One of the topics in the recent IFLA newsletter was the role that landscape architects can play in the reconstruction of Japan. Here is an edited extract
This is the third time that Japan has been hit by a huge earthquake since the profession of landscape architecture gained recognition here. The first was the Great Kanto earthquake of 1923; the second was the Hanshi-Awaji earthquake of 1995. After each event, we have picked ourselves up and reconstructed our cities and landscapes from piles of wreckage.
People in the Tohoku region have confronted the natural environment for hundreds of years. For instance, they rerouted a river (R Kitagami) and ran canals along the coast (Teizan canal). These landscapes have developed over time, with careful reading of the power of nature. Old Shrines and ancient passageways were undamaged. On the other hand, those which were built without thorough thought given to nature’s rules and overlooking history, have been washed away.
The current Japanese economic climate is grim and Japan’s decline in the world economy is unavoidable. We have not managed to solve the nuclear plant problems and the burden will surely eat up our current savings.

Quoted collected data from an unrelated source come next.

(** ** C8: the slide selector *)

(** C8.  The selector keeps exactly the pairs (1-based position, note) of
    the entries that hold a non-empty note, in the order of the input, and
    its two projections have the same length. *)
Theorem available_pages_and_notes_spec (notes : list (option string)) :
  (∀ p s, (p, s) ∈ available_pages_and_notes notes
          ↔ 1 ≤ p ∧ notes !! (p - 1) = Some (Some s) ∧ s ≠ "")
  ∧ widen <$> available_pages_and_notes notes `sublist_of` enumerate 1 notes
  ∧ (∀ i, enumerate 1 notes !! i = (λ note, (S i, note)) <$> notes !! i)
  ∧ length (available_pages notes) = length (available_notes notes).
Proof.
  unfold available_pages, available_notes, available_pages_and_notes.
  split; [|split; [|split]].
  - intros p s. rewrite list_elem_of_omap. split.
    + intros ([p' [note|]] & Hin & Hnarrow); simplify_eq/=.
      apply list_elem_of_In, filter_In in Hin as [Hin Hhas].
      apply list_elem_of_In, elem_of_enumerate in Hin as [Hle Hl].
      simpl in Hhas. apply string_length_pos in Hhas. done.
    + intros (Hle & Hl & Hs). exists (p, Some s). split; [|done].
      apply list_elem_of_In, filter_In. split.
      * apply list_elem_of_In, elem_of_enumerate. done.
      * simpl. by apply string_length_pos.
  - rewrite widen_narrow. apply filter_sublist.
  - intros i. by rewrite enumerate_lookup.
  - by rewrite !length_fmap.
Qed.

(** ** C4: the document-conversion step *)

Lemma conversion_failure (env : Env) (ppt_file_path output_dir : Path)
    (dpi : Z) (output_filename : Template) (soffice_file_path : Path)
    (encoding : string) (pages : option (list nat)) (w : World)
    (rc : Z) (out err : string) :
  let d := mkdtemp env (tmp_count w) in
  let cmd := soffice_cmd soffice_file_path d ppt_file_path in
  subprocess env cmd encoding = (rc, out, err) →
  rc ≠ 0%Z ∨ err ≠ "" →
  convert_ppt_to_image env ppt_file_path output_dir dpi output_filename
    soffice_file_path encoding pages w
  = (inl (CalledProcessError rc cmd out err),
     mkWorld (trace w ++ [EvMkdtemp d; EvRun cmd; EvCleanup d]) (executor w)
             (S (tmp_count w)) (sched w)).
Proof.
  intros d cmd Hsub Hbad.
  unfold convert_ppt_to_image, bind, with_TemporaryDirectory, subprocess_run,
    bind, emit. simpl. fold d. fold (soffice_cmd soffice_file_path d ppt_file_path).
  fold cmd. rewrite Hsub.
  destruct (rc =? 0)%Z eqn:Hrc; simpl.
  - destruct Hbad as [Hne|Hne]; [apply Z.eqb_eq in Hrc; done|].
    apply string_length_pos in Hne. rewrite Hne. unfold raise. simpl.
    by rewrite <- !app_assoc.
  - unfold raise. simpl. by rewrite <- !app_assoc.
Qed.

In such a difficult time, IFLA Japan will continue to work with hope and a positive mindset.
The Japanese Institute of Landscape Architecture organised a reconstruction support committee for the Tohoku earthquake and conducted the primary site survey beginning in late April and throughout early May.
The 10 survey teams consisted mainly of experts who belong to universities and surveyed a large area from the coastline inland. This was followed by a meeting on 21 May, in which the survey report and future considerations for reconstruction were discussed.
Additionally, after the earthquake, each university’s landscape school voluntarily visited the stricken areas and began their own studies and research on site, making suggestions on reconstruction.